The fortunes of the Egyptian Greek community need to be seen in their political context. During the first half of the nineteenth century Egypt had maintained a resolutely independent policy but by the 1870s its freedom of action was increasingly curbed by debt problems and growing Western influence. Following the ‘Urabi Revolt and the perceived threat to the interests of European bondholders, British forces occupied Egypt in 1882 and administered it under a succession of legal regimes, first as part of the Ottoman Empire and then as a formal British protectorate, until it was granted self-government in 1922. However, the British government reserved important formal powers for itself, among them the protection of foreign minorities living in Egypt, and continued to exercise considerable informal influence.

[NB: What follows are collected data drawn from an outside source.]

(* ===== verification/Schema.v ===== *)
(** [workers/src/fel_workers/extraction/validate/schema.py]: a payload against the
    frozen contract, with the standard library's [UUID(str)] and the equality a
    set of payload values is built with. *)

From S2P Require Import Prelude Dicts Text Decimals Periods Canonical Payload Contract Normalize Uuids.
Local Open Scope Z_scope.

Definition SCHEMA_VERSION : string := "extraction-payload/v1".
Definition WORKER_EXTENSION_KEYS : list string := ["evidence"; "source_span_ids"]%string.
Definition PIPELINE_CONTROL_EVIDENCE_KEYS : list string := ["citation_status"]%string.
Definition GUIDANCE_SHAPE_DEFS : list (string * string) :=
  [("point", "guidancePoint"); ("range", "guidanceRange"); ("floor", "guidanceFloor"); ("ceiling", "guidanceCeiling");
   ("qualitative", "guidanceQualitative")]%string.
Definition COMMON_REQUIRED : list string :=
  ["schema_version"; "kind"; "entity_id"; "issuer_label"; "metric_id"; "raw_value"; "period"; "dimensions"; "qualifiers"; "reported_or_derived"]%string.
Definition KPI_REQUIRED : list string := COMMON_REQUIRED ++ ["value"; "unit"; "scale"; "sign"]%string.
Definition GUIDANCE_REQUIRED : list string := COMMON_REQUIRED ++ ["shape"]%string.
Definition DRIVER_REQUIRED : list string := COMMON_REQUIRED ++ ["category"; "description"; "direction"; "target_metric_ids"]%string.

(** * The keys a variant may carry *)

Definition load_extraction_payload_schema : list (string * value) := extraction_payload_schema.

(** [v or {}], of a node of the contract *)
Definition node_items (v : value) : list (string * value) := match v with DictV items => items | _ => [] end.

Definition closed_branch_properties (node : list (string * value)) : list string :=
  match get "allOf" node with
  | ListV branches =>
      match find (λ branch, match branch with DictV items => match get "additionalProperties" items with BoolV false => true | _ => false end | _ => false end) branches with
      | Some (DictV items) => (node_items (get "properties" items)).*1
      | _ => []
      end
  | _ => []
  end.

Definition allowed_payload_keys (kind shape : value) : list string :=
  let defs := node_items (get "$defs" load_extraction_payload_schema) in
  let properties (name : string) := (node_items (get "properties" (node_items (get name defs)))).*1 in
  let own :=
    if is_str "kpi" kind then properties "kpi"%string
    else if is_str "revenue_driver" kind then properties "revenueDriver"%string
    else if is_str "guidance" kind then
      match dict_get (py_str shape) GUIDANCE_SHAPE_DEFS with
      | Some name => closed_branch_properties (node_items (get name defs))
      | None => []
      end
    else [] in
  match own with [] => [] | _ => own ++ WORKER_EXTENSION_KEYS end.

Definition unknown_key_errors (p : payload) : list string :=
  match allowed_payload_keys (get "kind" p) (get "shape" p) with
  | [] => []
  | allowed => map (λ key, "unknown field not permitted by extraction-payload/v1: " +:+ key)%string (filter (λ key, key ∉ allowed) (sorted_strings p.*1))
  end.

Definition control_field_errors (idx : nat) (item : value) : list string :=
  match item with
  | DictV row =>
      map (λ key, "evidence[" +:+ str_of_Z (Z.of_nat idx) +:+ "]: " +:+ key +:+ " is set by the pipeline, not the model")%string
        (sorted_strings (filter (λ key, has key row = true) PIPELINE_CONTROL_EVIDENCE_KEYS))
  | _ => []
  end.

Definition evidence_control_field_errors (p : payload) : list string :=
  match get "evidence" p with ListV items => concat (imap control_field_errors items) | _ => [] end.

(** [UUID(str(value))] does not raise *)
Definition uuid_ok (v : value) : bool := bool_decide (is_Some (uuid_of (py_str v))).

(** * Equality of the elements of a set *)

(** the double nearest an integer *)
Definition round53 (n : Z) : Z :=
  if n <? 2 ^ 53 then n else
  let step := 2 ^ (Z.log2 n - 52) in
  let q := n / step in let r := n mod step in
  (if 2 * r <? step then q else if step <? 2 * r then q + 1 else if Z.even q then q else q + 1) * step.

(** the integer a float's [repr] denotes *)
Definition float_int (t : string) : option Z :=
  match decimal_of_text t with
  | Some (Finite d) =>
      if d_exp d <? 0 then
        let p := 10 ^ (- d_exp d) in
        if Z.of_N (d_coeff d) mod p =? 0 then Some ((if d_sign d then -1 else 1) * round53 (Z.of_N (d_coeff d) / p)) else None
      else Some ((if d_sign d then -1 else 1) * round53 (Z.of_N (d_coeff d) * 10 ^ d_exp d))
  | _ => None
  end.

(** one representative of the values equal to [v] *)
Definition hash_key (v : value) : value :=
  match v with
  | BoolV b => IntV (if b then 1 else 0)
  | FloatV t => match float_int t with Some z => IntV z | None => v end
  | _ => v
  end.

Fixpoint value_eqb (a b : value) : bool :=
  match a, b with
  | NoneV, NoneV => true
  | BoolV x, BoolV y => Bool.eqb x y
  | IntV x, IntV y => x =? y
  | FloatV x, FloatV y | StrV x, StrV y => bool_decide (x = y)
  | _, _ => false
  end.

(** [set(l)], as the list of its first occurrences *)
Fixpoint set_of (l : list value) : checked (list value) :=
  match l with
  | [] => Ok []
  | v :: l' =>
      if hashable v then rest ← set_of l'; Ok (if existsb (value_eqb (hash_key v)) rest then rest else hash_key v :: rest)
      else Err TypeError
  end.

(** * The checks *)

Definition require (p : payload) (keys : list string) : list string :=
  map (λ k, "missing required field: " +:+ k)%string (filter (λ k, has k p = false) keys).

Definition nonempty_text (v : value) : bool := match v with StrV s => negb (bool_decide (s = ""%string)) | _ => false end.
Definition is_text (v : value) : bool := match v with StrV _ => true | _ => false end.

(** [[message] if bad else []] *)
Definition unless (ok : bool) (message : string) : list string := if ok then [] else [message].

Definition validate_period (period : value) : checked (list string) :=
  match period with
  | DictV items =>
      known ← in_set (get "type" items) PERIOD_TYPES;
      Ok (unless known ("invalid period.type: " +:+ repr (get "type" items)))
  | _ => Ok ["period must be an object"%string]
  end.

Definition dimension_errors (v : value) : list string :=
  match v with
  | DictV items => unless (forallb (λ kv : string * value, is_text kv.2) items) "dimensions values must be strings"
  | _ => ["dimensions must be an object"%string]
  end.

Definition common (p : payload) (reported : list string) : checked (list string) :=
  known ← in_set (get "reported_or_derived" p) reported;
  period ← validate_period (get "period" p);
  Ok (unless (nonempty_text (get "issuer_label" p)) "issuer_label required" ++
      unless (nonempty_text (get "metric_id" p)) "metric_id required" ++
      unless (is_text (get "raw_value" p)) "raw_value must be a string" ++
      unless (uuid_ok (get "entity_id" p)) "entity_id must be a uuid" ++
      unless known ("reported_or_derived must be one of " +:+ repr (ListV (map StrV (sorted_strings reported)))) ++
      period ++ dimension_errors (get "dimensions" p) ++
      unless (match get "qualifiers" p with DictV _ => true | _ => false end) "qualifiers must be an object").

Definition currency_ok (v : value) : bool := match v with NoneV => true | StrV s => iso_4217 s | _ => false end.

Definition numeric_trio (p : payload) : checked (list string) :=
  known ← in_set (get "sign" p) SIGNS;
  Ok (unless (nonempty_text (get "unit" p)) "unit required" ++
      unless (currency_ok (get "currency" p)) "currency must be null or ISO-4217 alpha-3" ++
      unless (match get "scale" p with IntV _ => true | _ => false end) "scale must be an integer" ++
      unless known "sign must be positive|negative|zero").

(** [^-?\d+(\.\d+)?$], full match *)
Definition decimal_text (s : string) : bool :=
  let r := match s with String "-" r => r | _ => s end in
  let '(ip, r) := span_digits r in
  match ip, r with
  | [], _ => false
  | _, EmptyString => true
  | _, String "." r' => match span_digits r' with (_ :: _, EmptyString) => true | _ => false end
  | _, _ => false
  end.

Definition schema_decimal (p : payload) (key : string) : list string :=
  unless (match get key p with StrV s => decimal_text s | _ => false end) (key +:+ " must be a decimal string").

Definition validate_numeric_shape (p : payload) (required decimal_keys : list string) : checked (list string) :=
  trio ← numeric_trio p;
  Ok (require p required ++ trio ++ concat (map (schema_decimal p) decimal_keys)).

Definition validate_kpi (p : payload) : checked (list string) :=
  c ← common p ["reported"; "derived"]%string;
  trio ← numeric_trio p;
  Ok (require p KPI_REQUIRED ++ c ++ trio ++ schema_decimal p "value").

Definition validate_guidance (p : payload) : checked (list string) :=
  c ← common p ["management_assertion"%string];
  let shape := get "shape" p in
  rest ← (if is_str "point" shape then validate_numeric_shape p ["value"; "unit"; "scale"; "sign"]%string ["value"%string]
          else if is_str "range" shape then validate_numeric_shape p ["low"; "high"; "unit"; "scale"; "sign"]%string ["low"; "high"]%string
          else if is_str "floor" shape then validate_numeric_shape p ["low"; "unit"; "scale"; "sign"]%string ["low"%string]
          else if is_str "ceiling" shape then validate_numeric_shape p ["high"; "unit"; "scale"; "sign"]%string ["high"%string]
          else if is_str "qualitative" shape then Ok (unless (negb (blank (get "text" p))) "qualitative guidance requires text")
          else Ok ["unknown guidance shape: " +:+ repr shape]%string);
  Ok (require p GUIDANCE_REQUIRED ++ c ++ rest).

Definition validate_driver (p : payload) : checked (list string) :=
  c ← common p ["management_assertion"%string];
  category ← in_set (get "category" p) DRIVER_CATEGORIES;
  direction ← in_set (get "direction" p) DIRECTIONS;
  unique ← match get "target_metric_ids" p with
           | ListV ((_ :: _) as targets) => distinct ← set_of targets; Ok (length targets =? length distinct)%nat
           | _ => Ok false
           end;
  Ok (require p DRIVER_REQUIRED ++ c ++
      unless category ("invalid category: " +:+ repr (get "category" p)) ++
      unless (nonempty_text (get "description" p)) "description required" ++
      unless direction "invalid direction" ++
      unless unique "target_metric_ids must be a non-empty unique array").

Definition validate_payload_item (p : payload) : checked (list string) :=
  let kind := get "kind" p in
  variant ← (if is_str "kpi" kind then validate_kpi p
             else if is_str "guidance" kind then validate_guidance p
             else if is_str "revenue_driver" kind then validate_driver p
             else Ok ["unknown kind: " +:+ repr kind]%string);
  Ok (unless (is_str SCHEMA_VERSION (get "schema_version" p)) "schema_version must be extraction-payload/v1" ++
      variant ++ unknown_key_errors p ++ evidence_control_field_errors p).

The 1936 Anglo-Egyptian Treaty signalled some political compromise: Britain secured its position in the country for 20 years while agreeing to support Egyptian nationalist demands for abolition of the Capitulations, the regime of legal and economic privileges that favoured foreign nationals, at the Conference of Montreux the following year. The last vestiges of a legal system associated with colonialism were swept away with the dissolution of the Mixed

Courts in 1949. While there are differing views on how complicit Egyptian Greeks were in the colonial order, whether by choice or circumstance, the fortunes of the community were undeniably affected by it.